Numerous studies over the past generation have identified germline variants that increase specific cancer risks. Simultaneously, a revolution in sequencing technology has permitted high-throughput annotations of somatic genomes characterizing individual tumors. However, examining the relationship between germline variants and somatic alteration patterns is hugely challenged by the large numbers of variants in a typical tumor, the rarity of most individual variants, and the heterogeneity of tumor somatic fingerprints. In this article, we propose statistical methodology that frames the investigation of germline-somatic relationships in an interpretable manner. The method uses meta-features embodying biological contexts of individual somatic alterations to implicitly group rare mutations. Our team has used this technique previously through a multilevel regression model to diagnose with high accuracy tumor site of origin. Herein, we further leverage topic models from computational linguistics to achieve interpretable lower-dimensional embeddings of the meta-features. We demonstrate how the method can identify distinctive somatic profiles linked to specific germline variants or environmental risk factors. We illustrate the method using The Cancer Genome Atlas whole-exome sequencing data to characterize somatic tumor fingerprints in breast cancer patients with germline BRCA1/2 mutations and in head and neck cancer patients exposed to human papillomavirus.

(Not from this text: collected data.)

(* ===== verification/AvlProofs.v ===== *)
(** * AvlProofs: avl-tree.c implements the trees of AvlSpec

    [atree p t] owns the nodes of a tree whose height fields are right; [path]
    owns the nodes on the way to the root while their height fields are out of
    date.  Each function is shown to do to memory what its counterpart in
    AvlSpec does to trees. *)
From stdpp Require Import base gmap list numbers sorting.
From iris.proofmode Require Import proofmode.
From S2P Require Import Prelude Memory Compare AvlTree AvlSpec.

(** Height fields that are not up to date stay below this bound. *)
Definition BIG : Z := INT_MAX - 2.

(** A node seen from a side: the child on that side first. *)
Definition anode (s : side) (a b p : ptr) (k v : value) (h : Z) : AVLTreeNode :=
  match s with
  | AVL_LEFT => ANode a b p k v h
  | AVL_RIGHT => ANode b a p k v h
  end.

Fixpoint atree (p : ptr) (t : tree) : hProp AVLTreeNode :=
  match t with
  | Leaf => emp
  | Node l lt k v rt =>
      l ↦ ANode (tptr lt) (tptr rt) p k v (height t) ∗ atree (Some l) lt ∗ atree (Some l) rt
  end.

(** The node of a frame, above the node at [hole] and below the one at [p]. *)
Definition fcell (f : frame) (hole p : ptr) (h : Z) : hProp AVLTreeNode :=
  f_loc f ↦ anode (f_side f) hole (tptr (f_other f)) p (f_key f) (f_value f) h ∗
  atree (Some (f_loc f)) (f_other f).

(** The parent of the hole of a path whose outermost parent is [q], and the
    pointer to the whole tree. *)
Definition up (C : zipper) (q : ptr) : ptr :=
  match C with
  | [] => q
  | f :: _ => Some (f_loc f)
  end.
Fixpoint top (hole : ptr) (C : zipper) : ptr :=
  match C with
  | [] => hole
  | f :: C => top (Some (f_loc f)) C
  end.

Fixpoint path (b : Z) (hole : ptr) (C : zipper) (q : ptr) : hProp AVLTreeNode :=
  match C with
  | [] => emp
  | f :: C => (∃ h, ⌈ 0 ≤ h ≤ b ⌉%Z ∗ fcell f hole (up C q) h) ∗ path b (Some (f_loc f)) C q
  end.

(** The same with the right heights, around a tree of height [n]. *)
Fixpoint xpath (n : Z) (hole : ptr) (C : zipper) (q : ptr) : hProp AVLTreeNode :=
  match C with
  | [] => emp
  | f :: C =>
      let m := (1 + Z.max n (height (f_other f)))%Z in
      fcell f hole (up C q) m ∗ xpath m (Some (f_loc f)) C q
  end.

Lemma tptr_node s l a k v b : tptr (node s l a k v b) = Some l.
Proof. by destruct s. Qed.

Lemma atree_node p s l a k v b :
  atree p (node s l a k v b) ⊣⊢
  l ↦ anode s (tptr a) (tptr b) p k v (1 + Z.max (height a) (height b)) ∗
  atree (Some l) a ∗ atree (Some l) b.
Proof.
  destruct s; simpl; [done|]. rewrite (Z.max_comm (height b)).
  by rewrite (comm _ (atree (Some l) b)).
Qed.

Lemma tptr_plug t C : tptr (plug t C) = top (tptr t) C.
Proof. revert t. induction C as [|f C IH]; intros t; simpl; [done|]. by rewrite IH tptr_node. Qed.

Lemma atree_plug t C q :
  atree q (plug t C) ⊣⊢ atree (up C q) t ∗ xpath (height t) (tptr t) C q.
Proof.
  revert t. induction C as [|f C IH]; intros t; simpl; [by rewrite right_id|].
  rewrite IH atree_node tptr_node height_node /fcell. iSplit.
  - iIntros "[($ & $ & $) $]".
  - iIntros "($ & [$ $] & $)".
Qed.

Lemma path_height_ge n C : (n ≤ path_height n C)%Z.
Proof.
  revert n. induction C as [|f C IH]; intros n; simpl; [lia|].
  etrans; [|apply IH]. lia.
Qed.

Lemma xpath_path b n hole C q :
  (0 ≤ n)%Z → (path_height n C ≤ b)%Z → xpath n hole C q ⊢ path b hole C q.
Proof.
  revert n hole. induction C as [|f C IH]; intros n hole Hn Hb; simpl; [done|].
  simpl in Hb. iIntros "[Hf HC]".
  pose proof (path_height_ge (1 + Z.max n (height (f_other f))) C).
  iSplitL "Hf".
  - iExists _. iFrame. iPureIntro. lia.
  - iApply IH; [|done|done]. lia.
Qed.

Lemma up_app C D q : up (C ++ D) q = up C (up D q).
Proof. by destruct C. Qed.

Lemma top_app hole C D : top hole (C ++ D) = top (top hole C) D.
Proof. revert hole. induction C as [|f C IH]; intros hole; simpl; [done|apply IH]. Qed.

Lemma path_mono b b' hole C q : (b ≤ b')%Z → path b hole C q ⊢ path b' hole C q.
Proof.
  intros Hb. revert hole. induction C as [|f C IH]; intros hole; simpl; [done|].
  iIntros "[(%h & %Hh & Hf) HC]". iSplitL "Hf"; [|by iApply IH].
  iExists h. iFrame. iPureIntro. lia.
Qed.

Lemma path_app b hole C D q :
  path b hole (C ++ D) q ⊣⊢ path b hole C (up D q) ∗ path b (top hole C) D q.
Proof.
  revert hole. induction C as [|f C IH]; intros hole; simpl; [by rewrite left_id|].
  rewrite IH up_app. by rewrite assoc.
Qed.

(** *** Reading heights *)

(** [P] owns what it takes to read the height [x] of the node [p]. *)
Definition reads (P : hProp AVLTreeNode) (p : ptr) (x : Z) : Prop :=
  P ⊢ wp (avl_tree_subtree_height p) (λ y, ⌈ y = x ⌉ ∗ P).

Lemma reads_tree p t : reads (atree p t) (tptr t) (height t).
Proof.
  rewrite /reads. iIntros "H". destruct t as [|l lt k v rt]; simpl.
  - wp_pures. by iFrame.
  - iDestruct "H" as "(Hl & H)". wp_load. wp_pures. by iFrame.
Qed.

Lemma reads_cell l n : reads (l ↦ n) (Some l) (a_height n).
Proof. rewrite /reads. iIntros "H". simpl. wp_load. wp_pures. by iFrame. Qed.

Lemma reads_null P : reads P NULL 0.
Proof. rewrite /reads. iIntros "H". simpl. wp_pures. by iFrame. Qed.

Lemma reads_sep_l P Q p x : reads P p x → reads (P ∗ Q) p x.
Proof.
  rewrite /reads. iIntros (HP) "[HP HQ]". iApply (wp_wand with "[HP]"); [by iApply HP|].
  iIntros (y) "[$ $]". done.
Qed.

Lemma reads_sep_r P Q p x : reads Q p x → reads (P ∗ Q) p x.
Proof.
  rewrite /reads. iIntros (HQ) "[HP HQ]". iApply (wp_wand with "[HQ]"); [by iApply HQ|].
  iIntros (y) "[$ $]". done.
Qed.

Lemma wp_reads P p x (Φ : Z → hProp AVLTreeNode) :
  reads P p x → P -∗ (P -∗ Φ x) -∗ wp (avl_tree_subtree_height p) Φ.
Proof.
  iIntros (HP) "HP HΦ". iApply (wp_wand with "[HP]"); [by iApply HP|].
  iIntros (y) "[-> HP]". by iApply "HΦ".
Qed.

在过去的几十年中,许多研究已经确定了增加特定癌症风险的种系变体。同时,测序技术的革命使得高通量注释体细胞基因组成为可能,这些基因组能够描述个体肿瘤。然而,由于典型肿瘤中存在大量的变体、大多数个体变体的稀有性以及肿瘤体细胞指纹的异质性,研究种系变体与体细胞改变模式之间的关系极具挑战性。在本文中,我们提出了一种统计方法,以可解释的方式构建种系-体细胞关系的研究。该方法使用体现个体体细胞改变生物学背景的元特征来隐式地对罕见突变进行分组。我们的团队之前曾使用这种技术通过多层次回归模型来高精度诊断肿瘤起源部位。在这里,我们进一步利用计算语言学中的主题模型来实现元特征的可解释低维嵌入。我们展示了该方法如何识别与特定种系变体或环境风险因素相关的独特体细胞谱。我们使用癌症基因组图谱全外显子测序数据来说明该方法,以描述具有种系 BRCA1/2 突变的乳腺癌患者和暴露于人乳头瘤病毒的头颈部癌症患者的体细胞肿瘤指纹。